(** * Every operation of the administration is a sequence of moves

    For each handler of VaultUnlock.v and VaultMutations.v, with [step] the calls in
    any order: what the moves allow is all that a history of calls can do. *)

Section WithLibraries.
Context {H : Host} {AH : AnchorHost} {CC : Codecs} {SG : Signatures} {SJ : Serde} {VW : ValueWriter} {RC : RecordCodec}.
Context {AE : Aead} {KD : Kdf} {LC : LeaseCodec} {JS : JsonSchema} {AC : ActionCodec} {UC : UnlockConfig} {MT : Materials} {DC : Documents}.

(** ** The works *)

Lemma writes_mono {A} (m : V A) (R R' : A -> Tables -> Tables -> Prop) :
  writes m R -> (forall x t t', R x t t' -> R' x t t') -> writes m R'.
Proof. intros Hm HR s. eapply vwp_mono; [apply Hm| |done]. cbn. intros x s' [? ?]. auto. Qed.
(** The effect of a sequence of statements, and its conclusion. *)
Ltac writes :=
  repeat first
    [ apply writes_tables | apply writes_version | apply writes_wrapper | apply writes_insert | apply writes_ret
    | apply writes_reject | apply writes_reader; solve [apply vreader_current] | apply writes_bind; [|intros ?] ].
_ _ _ _ _ _ _
▸ WORK INSTRUCTION
Extract, exactly, the lines above that begin at the line containing "[ apply writes_tables" and end at the final line of the records; add no other text.

▸ FINISHED EXERCISE
    [ apply writes_tables | apply writes_version | apply writes_wrapper | apply writes_insert | apply writes_ret
    | apply writes_reject | apply writes_reader; solve [apply vreader_current] | apply writes_bind; [|intros ?] ].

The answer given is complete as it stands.